**Assignment**
Every line containing the word "parent" is to be copied from the data below.

Dataset entries
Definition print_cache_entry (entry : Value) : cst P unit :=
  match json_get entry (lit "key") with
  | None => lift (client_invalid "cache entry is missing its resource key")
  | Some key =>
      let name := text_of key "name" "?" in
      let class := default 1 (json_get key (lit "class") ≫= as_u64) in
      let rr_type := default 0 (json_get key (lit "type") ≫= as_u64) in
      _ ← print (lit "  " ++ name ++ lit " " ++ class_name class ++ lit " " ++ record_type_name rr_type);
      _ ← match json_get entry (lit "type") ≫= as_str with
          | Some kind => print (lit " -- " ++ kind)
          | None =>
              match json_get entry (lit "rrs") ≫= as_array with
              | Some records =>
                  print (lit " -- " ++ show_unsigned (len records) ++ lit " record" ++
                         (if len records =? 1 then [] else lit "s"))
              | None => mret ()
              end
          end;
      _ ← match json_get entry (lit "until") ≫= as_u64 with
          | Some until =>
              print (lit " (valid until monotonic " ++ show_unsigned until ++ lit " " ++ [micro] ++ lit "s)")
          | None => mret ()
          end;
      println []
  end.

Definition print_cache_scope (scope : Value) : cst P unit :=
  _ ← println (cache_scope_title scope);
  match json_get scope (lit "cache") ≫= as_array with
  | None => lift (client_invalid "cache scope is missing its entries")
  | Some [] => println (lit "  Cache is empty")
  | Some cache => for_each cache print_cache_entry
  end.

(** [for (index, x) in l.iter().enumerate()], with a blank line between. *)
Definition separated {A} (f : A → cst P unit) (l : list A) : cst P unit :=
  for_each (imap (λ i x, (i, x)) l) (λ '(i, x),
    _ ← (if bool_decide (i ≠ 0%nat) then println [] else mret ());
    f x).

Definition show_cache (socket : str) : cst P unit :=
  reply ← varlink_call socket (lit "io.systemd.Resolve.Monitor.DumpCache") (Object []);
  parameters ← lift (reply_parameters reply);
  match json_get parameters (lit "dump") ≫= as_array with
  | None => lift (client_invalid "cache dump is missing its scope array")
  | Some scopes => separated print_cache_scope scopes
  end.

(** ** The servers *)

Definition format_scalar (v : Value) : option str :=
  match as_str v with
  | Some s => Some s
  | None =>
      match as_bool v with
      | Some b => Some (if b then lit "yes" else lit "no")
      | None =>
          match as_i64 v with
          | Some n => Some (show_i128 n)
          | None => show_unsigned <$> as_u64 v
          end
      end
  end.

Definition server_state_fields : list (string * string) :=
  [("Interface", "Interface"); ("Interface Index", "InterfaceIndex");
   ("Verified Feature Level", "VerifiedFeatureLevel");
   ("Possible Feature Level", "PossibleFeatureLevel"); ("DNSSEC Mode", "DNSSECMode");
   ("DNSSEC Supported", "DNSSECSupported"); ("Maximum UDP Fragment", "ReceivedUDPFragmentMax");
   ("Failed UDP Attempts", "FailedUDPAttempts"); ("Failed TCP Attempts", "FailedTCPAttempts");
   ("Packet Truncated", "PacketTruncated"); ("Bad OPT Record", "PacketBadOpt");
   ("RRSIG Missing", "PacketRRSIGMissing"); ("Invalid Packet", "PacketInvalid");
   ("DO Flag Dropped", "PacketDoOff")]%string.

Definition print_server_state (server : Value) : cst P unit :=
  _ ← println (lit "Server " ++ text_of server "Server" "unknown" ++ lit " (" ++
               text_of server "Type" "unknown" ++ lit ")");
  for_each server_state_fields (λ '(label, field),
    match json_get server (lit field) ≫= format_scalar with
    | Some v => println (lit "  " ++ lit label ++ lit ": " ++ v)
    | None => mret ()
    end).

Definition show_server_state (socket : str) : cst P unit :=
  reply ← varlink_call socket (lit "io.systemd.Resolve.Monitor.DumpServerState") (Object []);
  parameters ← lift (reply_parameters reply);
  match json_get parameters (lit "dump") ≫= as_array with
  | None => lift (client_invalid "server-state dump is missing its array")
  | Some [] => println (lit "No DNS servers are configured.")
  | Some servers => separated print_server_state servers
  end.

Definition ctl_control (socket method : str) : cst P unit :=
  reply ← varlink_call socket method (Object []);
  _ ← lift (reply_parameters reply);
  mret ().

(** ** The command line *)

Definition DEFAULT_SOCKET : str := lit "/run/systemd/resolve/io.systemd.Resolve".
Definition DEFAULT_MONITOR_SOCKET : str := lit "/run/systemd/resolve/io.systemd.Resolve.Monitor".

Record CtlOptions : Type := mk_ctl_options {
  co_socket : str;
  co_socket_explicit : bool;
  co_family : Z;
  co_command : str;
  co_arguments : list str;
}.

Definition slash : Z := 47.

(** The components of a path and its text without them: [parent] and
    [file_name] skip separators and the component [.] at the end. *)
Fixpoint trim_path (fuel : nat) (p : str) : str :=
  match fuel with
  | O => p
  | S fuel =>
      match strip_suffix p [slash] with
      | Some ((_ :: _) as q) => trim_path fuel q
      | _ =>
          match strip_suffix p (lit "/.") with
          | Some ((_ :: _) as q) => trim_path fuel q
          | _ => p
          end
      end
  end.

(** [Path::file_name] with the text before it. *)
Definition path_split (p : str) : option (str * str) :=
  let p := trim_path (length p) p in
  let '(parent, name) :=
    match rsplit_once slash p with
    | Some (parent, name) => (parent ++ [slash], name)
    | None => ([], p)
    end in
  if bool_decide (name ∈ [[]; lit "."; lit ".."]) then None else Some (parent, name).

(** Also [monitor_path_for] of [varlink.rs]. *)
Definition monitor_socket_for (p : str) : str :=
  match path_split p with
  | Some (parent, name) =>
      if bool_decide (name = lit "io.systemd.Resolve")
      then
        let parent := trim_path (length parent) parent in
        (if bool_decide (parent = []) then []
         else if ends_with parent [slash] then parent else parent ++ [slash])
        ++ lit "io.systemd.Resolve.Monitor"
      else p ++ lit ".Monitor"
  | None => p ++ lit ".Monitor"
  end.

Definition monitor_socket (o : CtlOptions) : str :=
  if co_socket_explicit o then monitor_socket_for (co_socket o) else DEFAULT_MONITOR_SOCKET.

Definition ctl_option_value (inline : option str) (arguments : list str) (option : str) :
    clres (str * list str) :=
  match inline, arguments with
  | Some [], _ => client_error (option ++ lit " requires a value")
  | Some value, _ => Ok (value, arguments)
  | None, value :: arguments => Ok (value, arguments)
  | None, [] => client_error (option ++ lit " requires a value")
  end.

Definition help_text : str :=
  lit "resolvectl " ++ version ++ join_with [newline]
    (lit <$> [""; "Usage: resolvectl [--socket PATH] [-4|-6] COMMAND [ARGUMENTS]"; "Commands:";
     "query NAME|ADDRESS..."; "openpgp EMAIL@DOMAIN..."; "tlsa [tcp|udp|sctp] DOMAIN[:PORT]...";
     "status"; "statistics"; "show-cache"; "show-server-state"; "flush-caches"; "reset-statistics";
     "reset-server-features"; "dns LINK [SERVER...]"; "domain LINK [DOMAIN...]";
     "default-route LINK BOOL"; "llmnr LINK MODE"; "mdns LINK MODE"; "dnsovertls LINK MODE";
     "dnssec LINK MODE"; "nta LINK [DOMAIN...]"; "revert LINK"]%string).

**Answer to the problem**
(** The components of a path and its text without them: [parent] and
  let '(parent, name) :=
    | Some (parent, name) => (parent ++ [slash], name)
  if bool_decide (name ∈ [[]; lit "."; lit ".."]) then None else Some (parent, name).
  | Some (parent, name) =>
        let parent := trim_path (length parent) parent in
        (if bool_decide (parent = []) then []
         else if ends_with parent [slash] then parent else parent ++ [slash])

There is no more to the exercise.